Tool Command Purpose
al-tools csv2sqlite just csv2sqlite Import CSV → SQLite for editing
al-tools sqlite2csv just sqlite2csv Export SQLite → CSV after editing
al-tools generate (part of just build) Create derived CSVs (license field joins)
al-tools check just check-data Validate data, find missing hints
Brainbrew just build Transform sources → CrowdAnki format
CrowdAnki Anki menu Import build/ directories into Anki

Key Points

  • CSV files are the source of truth — they're versioned in git
  • SQLite is a convenience layer — easier to query/edit than CSV, but not versioned
  • Generated CSVs are derived — don't edit them; they're recreated on each build
  • build/ is output only — import into Anki, don't edit directly

Working with the Data

The project uses CSV files as the source of truth, but tools work with a SQLite database for efficiency.

Initial Setup

Import CSV files into SQLite:

uv run al-tools csv2sqlite -i src/data
# Or: just csv2sqlite

This creates data.db (which is git-ignored).

Workflow for Editing Data

  1. Import CSV to SQLite (if not done already):

    just csv2sqlite
  2. Edit data: Use SQL tools (sqlite3, DB Browser, DBeaver, etc.) to query/update data.db

    Example queries are in CLAUDE.md.

  3. Export back to CSV:

    just sqlite2csv
  4. Commit changes:

    git commit -m "feat: add Spanish audio for food vocabulary"

Safety features:

  • Database auto-creates from CSV if missing
  • Prompts with options if CSV files are newer than database (overwrite/ignore/cancel)

Build Decks

To test your changes in Anki:

# Check for data issues
just check-data

# Build all decks (includes sqlite2csv + generate)
just build

Import into Anki

  1. Open Anki
  2. Go to File → CrowdAnki: Import from disk
  3. Select a directory from build/ (e.g., build/EN_to_ES_625_Words)
  4. Review the deck like any other Anki deck

Systematic Deck Review

Generate a spreadsheet and combined audio file for comprehensive deck review:

uv run al-tools export-review -s en_us -t fr_fr

This creates:

  • build/review/review_en_us_to_fr_fr.xlsx - Excel spreadsheet with all entries
  • build/review/review_en_us_to_fr_fr.mp3 - Combined audio file

Open the files:

# Linux
libreoffice build/review/review_en_us_to_fr_fr.xlsx &
vlc build/review/review_en_us_to_fr_fr.mp3

# macOS
open build/review/review_en_us_to_fr_fr.xlsx
open build/review/review_en_us_to_fr_fr.mp3

# Windows (in WSL, access files from Windows)
explorer.exe build/review/

Requires: ffmpeg (for audio concatenation)
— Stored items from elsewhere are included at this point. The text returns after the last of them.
Lemma finish_uploaded d states :
  (forall j, states !! j <> Some NeedsUpload) ->
  (forall j, states !! j = Some ChunkUploading -> d = Some j) -> uploaded (finish d states).
Proof.
  intros H1 H2. apply uploaded_all; intros j [?|[Hj Hd]]%finish_lookup; try done.
  - by apply (H1 j).
  - by apply Hd, H2.
Qed.

Lemma finish_started d states id s :
  states !! id = Some s -> s <> NeedsUpload ->
  exists s', finish d states !! id = Some s' /\ s' <> NeedsUpload.
Proof.
  intros Hid Hs. destruct d as [i|]; simpl; [|by exists s].
  destruct (decide (i = id)) as [->|Hne].
  - exists Uploaded. split; [|done]. apply list_lookup_insert_eq. by eapply lookup_lt_Some.
  - exists s. by rewrite list_lookup_insert_ne.
Qed.

Lemma finish_next d states id :
  states !! id = Some NeedsUpload ->
  (forall j, states !! j = Some ChunkUploading -> d = Some j) ->
  (forall i, d = Some i -> states !! i = Some ChunkUploading) ->
  let states' := finish d (<[id := ChunkUploading]> states) in
  states' !! id = Some ChunkUploading
  /\ forall j, states' !! j = Some ChunkUploading -> j = id.
Proof.
  intros Hid H1 H2. pose proof (lookup_lt_Some _ _ _ Hid) as Hlt. split.
  - destruct d as [i|]; simpl; [|by apply list_lookup_insert_eq].
    rewrite list_lookup_insert_ne; [by apply list_lookup_insert_eq|].
    intros ->. specialize (H2 id eq_refl). congruence.
  - intros j [?|[Hj Hd]]%finish_lookup; [done|].
    apply list_lookup_insert_Some in Hj as [(-> & _ & _)|[_ Hj]]; [done|]. by destruct Hd; apply H1.
Qed.

(** What [DoChunkUpload] leaves behind; [d] is the chunk that was completed. *)
Lemma DoChunkUpload_row env d m m' :
  quiet m -> NoDup (chunk_ids m) ->
  (forall id, id ∈ chunk_ids m -> exists s, chunk_states_ m !! id = Some s /\ s <> NeedsUpload) ->
  (forall j, chunk_states_ m !! j = Some ChunkUploading -> d = Some j) ->
  (forall i, d = Some i -> chunk_states_ m !! i = Some ChunkUploading) ->
  let m1 := DoChunkUpload env m in
  current m' = UploadChunk -> messages m' = messages m1 -> pending m' = pending m1 ->
  uploads m' = uploads m1 -> chunk_states_ m' = finish d (chunk_states_ m1) -> upload_inv m'.
Proof.
  intros Hq Hnd Hids H1 H2 m1 Ec Em Ep Eu Es.
  assert (chunk_ids m' = chunk_ids m1) as Ei by (unfold chunk_ids; by rewrite Eu).
  assert (outstanding m' = outstanding m1) as Eo by (unfold outstanding; by rewrite Em, Ep).
  unfold m1 in *. clear m1.
  destruct (DoChunkUpload_cases env m) as [(ec & E)|[(id & r & Hid & E)|(Hn & E)]]; rewrite E in *.
  - change (chunk_ids (ProcessEvent (Error ec) m)) with (chunk_ids m) in Ei.
    apply (upload_inv_chunks _ []); rewrite ?Eo, ?Ei; auto.
    + by apply (quiet_event (Error ec)).
    + intros id (s & Hs & Hne)%Hids. rewrite Es. by eapply finish_started.
    + right. exists ec. rewrite Em. apply error_in_queue.
  - assert (chunk_ids m' = chunk_ids m ++ [id]) as Ei'.
    { rewrite Ei. unfold chunk_ids at 1. simpl. by apply (chunk_ids_snoc m _ id r). }
    destruct (finish_next d (chunk_states_ m) id Hid H1 H2) as [Hf1 Hf2].
    apply (upload_inv_chunks _ [inl (PendingChunk id)]); rewrite ?Ei'; auto.
    + apply NoDup_app. split; [done|]. split; [|apply NoDup_singleton].
      intros i Hi ->%list_elem_of_singleton. apply Hids in Hi as (s & Hs & ?). congruence.
    + rewrite Eo. by apply (quiet_start (PendingChunk id)
        (set_uploads (uploads m ++ [(Some id, r)])
           (set_chunk_states_ (<[id := ChunkUploading]> (chunk_states_ m)) m))).
    + simpl. rewrite Es. simpl. by rewrite Ec.
    + intros i [Hi| ->%list_elem_of_singleton]%elem_of_app; rewrite Es; simpl; [|by eauto].
      apply Hids in Hi as (s & Hs & Hne). eapply finish_started; [|exact Hne].
      rewrite list_lookup_insert_ne; [done|]. intros ->. congruence.
  - change (chunk_ids (ProcessEvent (ChunkUploadComplete (upload_key_ m)) m)) with (chunk_ids m) in Ei.
    apply (upload_inv_chunks _ [inr (ChunkUploadComplete (upload_key_ m))]); rewrite ?Eo, ?Ei; auto.
    + by apply (quiet_event (ChunkUploadComplete _)).
    + simpl. split; [done|]. rewrite Es. by apply finish_uploaded.
    + intros id (s & Hs & Hne)%Hids. rewrite Es. by eapply finish_started.
Qed.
For detailed instructions on how to use these files, see CONTRIBUTING.md.

Code Quality

This project uses Ruff for linting and formatting Python code.

Run Code Checks

Before committing code:

just check-code  # Format + lint
just test        # Run tests

Or run all checks (code + data):

just check

Testing

Run the test suite:

uv run pytest
# Or: just test

Writing Tests

Follow these guidelines when writing or modifying tests. See ADR-005 for the full rationale.

Test observable behavior through the public interface. Call the same functions that users/callers use (e.g., csv2sqlite(), generate_audio()). Assert on observable outputs — files on disk, database state, return values — not on how the code internally arrived there. Tests that rely on implementation details break on every refactor.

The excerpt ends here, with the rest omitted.